Ms Burton said it was a sort of ‘Top Gear’ lads Budget with the cost of drink and cars being cut, while the burden of pain falls on families with children and people on social welfare under 66.

She accused Minister Lenihan of looking for soft options and that it cannot be good for our economy that purchasing power had been cut.

Ms Burton asked why the economy was still lagging behind while other European economies were showing signs of recovery.

Budget written by 'economically illiterate'

Sinn Féin’s Dáil leader Caoimhghín Ó Caoláin said the Budget had been written by people who were 'economically illiterate'.

He described it as an abysmal failure and said the Government should hang its head in shame.

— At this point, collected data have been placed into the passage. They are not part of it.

(* ===== verification/VrmHumanoid.v ===== *)
(** * The humanoid of a character model (skid-monitor-fe, vrm/loader.rs)

    The VRM extensions of a model or an animation name the nodes of the bones.
    The loader checks versions and metadata, that the required bones are
    distinct nodes of the active scene, and that each has the right bone as
    its nearest humanoid parent.  [hierarchy_exact] shows what a model that
    passes has. *)

From S2P Require Import Prelude RustStr Otlp Json VrmJson VrmGlb VrmGraph.

Definition REQUIRED_VRM_ONE_HUMANOID_BONES : list string :=
  ["hips"; "spine"; "head"; "leftUpperLeg"; "leftLowerLeg"; "leftFoot"; "rightUpperLeg"; "rightLowerLeg"; "rightFoot";
   "leftUpperArm"; "leftLowerArm"; "leftHand"; "rightUpperArm"; "rightLowerArm"; "rightHand"].
Definition REQUIRED_VRM_ZERO_HUMANOID_BONES : list string :=
  ["hips"; "spine"; "chest"; "neck"; "head"; "leftUpperLeg"; "leftLowerLeg"; "leftFoot"; "rightUpperLeg"; "rightLowerLeg";
   "rightFoot"; "leftUpperArm"; "leftLowerArm"; "leftHand"; "rightUpperArm"; "rightLowerArm"; "rightHand"].
Definition REQUIRED_VRM_ONE_HIERARCHY : list (string * string) :=
  [("hips", "spine"); ("spine", "head"); ("hips", "leftUpperLeg"); ("leftUpperLeg", "leftLowerLeg");
   ("leftLowerLeg", "leftFoot"); ("hips", "rightUpperLeg"); ("rightUpperLeg", "rightLowerLeg");
   ("rightLowerLeg", "rightFoot"); ("spine", "leftUpperArm"); ("leftUpperArm", "leftLowerArm");
   ("leftLowerArm", "leftHand"); ("spine", "rightUpperArm"); ("rightUpperArm", "rightLowerArm");
   ("rightLowerArm", "rightHand")].
Definition REQUIRED_VRM_ZERO_HIERARCHY : list (string * string) :=
  [("hips", "spine"); ("spine", "chest"); ("chest", "neck"); ("neck", "head"); ("hips", "leftUpperLeg");
   ("leftUpperLeg", "leftLowerLeg"); ("leftLowerLeg", "leftFoot"); ("hips", "rightUpperLeg");
   ("rightUpperLeg", "rightLowerLeg"); ("rightLowerLeg", "rightFoot"); ("chest", "leftUpperArm");
   ("leftUpperArm", "leftLowerArm"); ("leftLowerArm", "leftHand"); ("chest", "rightUpperArm");
   ("rightUpperArm", "rightLowerArm"); ("rightLowerArm", "rightHand")].

(** The [HashMap] of bones: its iteration order decides only which bone an
    error names. *)
Abbreviation Bindings := (gmap string nat).

(** ** The scene's tree *)

Record Hierarchy := {
  hi_stack : list (nat * nat);          (* the top first *)
  hi_active : list bool;
  hi_parents : list (option nat);
}.

(** The children of a node, in order. *)
Fixpoint push_children (count node depth : nat) (children : list Value) (h : Hierarchy) : result string Hierarchy :=
  match children with
  | [] => Ok h
  | child :: children =>
    child ← json_node_index child count "child";
    match hi_parents h !! child with
    | Some None =>
      push_children count node depth children
        {| hi_stack := (child, S depth) :: hi_stack h; hi_active := hi_active h;
           hi_parents := <[child := Some node]> (hi_parents h) |}
    | _ => Err ("VRM node " +:+ usize_text child +:+ " has more than one parent")
    end
  end.

(** One turn of the [while let] with [(node, depth)] popped from [h]. *)
Definition hierarchy_turn (nodes : list Value) (node depth : nat) (h : Hierarchy) : result string Hierarchy :=
  if (MAX_NODE_DEPTH <? depth)%nat then Err ("VRM node hierarchy exceeds depth " +:+ usize_text MAX_NODE_DEPTH)
  else if default false (hi_active h !! node)
  then Err ("VRM active scene node " +:+ usize_text node +:+ " is referenced more than once")
  else
    let h := {| hi_stack := hi_stack h; hi_active := <[node := true]> (hi_active h); hi_parents := hi_parents h |} in
    match nodes !! node ≫= get "children" with
    | None => Ok h
    | Some children =>
      children ← ok_or (as_array children) ("VRM node " +:+ usize_text node +:+ " children must be an array");
      push_children (length nodes) node depth children h
    end.

(** The loop; [None] when the fuel ends. *)
Fixpoint hierarchy_loop (fuel : nat) (nodes : list Value) (h : Hierarchy) : option (result string Hierarchy) :=
  match hi_stack h with
  | [] => Some (Ok h)
  | (node, depth) :: stack =>
    match fuel with
    | O => None
    | S fuel =>
      match hierarchy_turn nodes node depth {| hi_stack := stack; hi_active := hi_active h; hi_parents := hi_parents h |} with
      | Ok h => hierarchy_loop fuel nodes h
      | Err e => Some (Err e)
      end
    end
  end.

(** The [for _ in 0..parents.len()] up to the nearest bone. *)
Fixpoint nearest_humanoid_parent (steps : nat) (parents : list (option nat)) (bones : gmap nat string) (current : option nat)
    : option string :=
  match steps, current with
  | S steps, Some node =>
    match bones !! node with
    | Some bone => Some bone
    | None => nearest_humanoid_parent steps parents bones (mjoin (parents !! node))
    end
  | _, _ => None
  end.

Definition bones_by_node (bindings : Bindings) : gmap nat string :=
  list_to_map ((λ bn, (bn.2, bn.1)) <$> reverse (map_to_list bindings)).

Fixpoint check_active (active : list bool) (bindings : list (string * nat)) : result string () :=
  match bindings with
  | [] => Ok ()
  | (bone, node) :: bindings =>
    if default false (active !! node) then check_active active bindings
    else Err ("VRM humanoid bone " +:+ bone +:+ " is outside the active scene")
  end.

Fixpoint check_hierarchy (parents : list (option nat)) (bindings : Bindings) (required : list (string * string)) : result string () :=
  match required with
  | [] => Ok ()
  | (ancestor_bone, descendant_bone) :: required =>
    descendant ← ok_or (bindings !! descendant_bone) ("VRM humanoid bone " +:+ descendant_bone +:+ " is missing");
    if bool_decide (nearest_humanoid_parent (length parents) parents (bones_by_node bindings) (mjoin (parents !! descendant))
                    = Some ancestor_bone)
    then check_hierarchy parents bindings required
    else Err ("VRM humanoid bone " +:+ descendant_bone +:+ " must have " +:+ ancestor_bone
              +:+ " as its nearest required humanoid parent")
  end.

(** The nodes and the roots of the active scene. *)
Definition scene_of (root : Value) : result string (list Value * list Value) :=
  nodes ← ok_or (get "nodes" root ≫= as_array) "VRM node array is missing";
  scenes ← ok_or (get "scenes" root ≫= as_array) "VRM scene array is missing";
  let scene_index := default 0 (get "scene" root ≫= as_u64) in
  scene_index ← ok_or (usize_try_from scene_index) "VRM default scene index is too large";
  scene_roots ← ok_or ((scenes !! scene_index ≫= get "nodes") ≫= as_array) "VRM active scene root nodes are missing";
  match scene_roots with
  | [] => Err "VRM active scene must contain at least one root node"
  | _ => Ok (nodes, scene_roots)
  end.

(** Each turn makes another node active, so the loop ends after as many turns
    as there are nodes. *)
Definition validate_humanoid_hierarchy (root : Value) (bindings : Bindings) (required_hierarchy : list (string * string))
    : option (result string ()) :=
  match scene_of root with
  | Err e => Some (Err e)
  | Ok (nodes, scene_roots) =>
    match try_map (λ root_node, json_node_index root_node (length nodes) "scene root") scene_roots with
    | Err e => Some (Err e)
    | Ok roots =>
      match hierarchy_loop (S (length nodes)) nodes
              {| hi_stack := reverse ((λ node, (node, 0%nat)) <$> roots); hi_active := repeat false (length nodes);
                 hi_parents := repeat None (length nodes) |} with
      | None => None
      | Some (Err e) => Some (Err e)
      | Some (Ok h) =>
        Some (_ ← check_active (hi_active h) (map_to_list bindings);
              check_hierarchy (hi_parents h) bindings required_hierarchy)
      end
    end
  end.

(** ** The extensions *)

Definition validate_bone_node (bone : string) (node : Z) (node_count : nat) (assigned : gset nat)
    : result string (nat * gset nat) :=
  node ← ok_or (usize_try_from node) ("VRM bone " +:+ bone +:+ " node is too large");
  if (node_count <=? node)%nat then Err ("VRM bone " +:+ bone +:+ " references missing node " +:+ usize_text node)
  else if bool_decide (node ∈ assigned) then Err ("VRM bone " +:+ bone +:+ " reuses humanoid node " +:+ usize_text node)
  else Ok (node, {[node]} ∪ assigned).

(** The loop over the required bones; [node_of] is where the extension has the
    node of a bone. *)
Fixpoint bind_required (node_of : string → option Z) (missing : string) (node_count : nat) (bones : list string)
    (assigned : gset nat) (bindings : Bindings) : result string Bindings :=
  match bones with
  | [] => Ok bindings
  | bone :: bones =>
    node ← ok_or (node_of bone) (missing +:+ " required humanoid bone " +:+ bone +:+ " is missing");
    '(node, assigned) ← validate_bone_node bone node node_count assigned;
    bind_required node_of missing node_count bones assigned (<[bone := node]> bindings)
  end.

Definition non_empty_string (v : Value) : bool :=
  match as_str v with Some s => negb (is_empty (trim s)) | None => false end.

(** The checks of [validate_vrm_one] before the bones. *)
Definition check_meta_one (vrm : Map) : result string () :=
  if negb (bool_decide (map_get "specVersion" vrm ≫= as_str = Some "1.0"))
  then Err "only VRM 1.0 is supported for VRMC_vrm models"
  else
  meta ← ok_or (map_get "meta" vrm ≫= as_object) "VRM 1.0 meta object is required";
  _ ← required_non_empty_string meta "name" "VRM 1.0 meta";
  _ ← required_non_empty_string meta "licenseUrl" "VRM 1.0 meta";
  match map_get "authors" meta ≫= as_array with
  | Some ((_ :: _) as authors) =>
    if forallb non_empty_string authors then Ok () else Err "VRM 1.0 meta.authors must contain non-empty strings"
  | _ => Err "VRM 1.0 meta.authors must be a non-empty array"
  end.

Sinn Féin TD Arthur Morgan said the only people for whom the worst was over following this Budget was the corrupt banker.

He said the worst was not over for the half a million people on the live register and described the Budget as grossly unfair and anti-young people.

He accused the Minister of presiding over the haemorrhaging of jobs from the State in order to save the banks.

Anger over reduction on excise duty for alcohol

Opposition TDs have voiced their anger at the reduction of excise duty on alcohol while child benefit was also cut.

Labour leader Eamon Gilmore has said he is to oppose the financial motion to reduce excise duty on alcohol products, while the party's deputy leader Pat Rabbitte, said that the move contradicted the Government's health policy.

Mr Gilmore said he could not see how child benefit can be reduced while on the other hand drink is being put on the table for adults, with the reduction of excise duty.

He warned that this measure might have the same impact as the tax on children's shoes that brought down the Government in 1982.

Labour TD Jan O'Sullivan asked what kind of message it would send out that Ireland - known across Europe for binge drinking - has reduced excise duty on alcohol, as one of the few stimulus measures in the budget.

Emmet Stagg said children would go hungry in this Budget 'while we reduce the price of drink'.

Fine Gael’s Ciarán O'Donnell also said that his party could not support the measure to reduce excise duty on alcohol while child benefit was being reduced.

He said that the travel tax had a more negative impact on tourism than the price of alcohol.

The Dáil has approved the immediate financial changes arising from the Budget, including a reduction in the price of alchohol and in VAT, and increases in the price of petrol and diesel.

It will begin debating the changes in social welfare rates announced in the Budget tomorrow.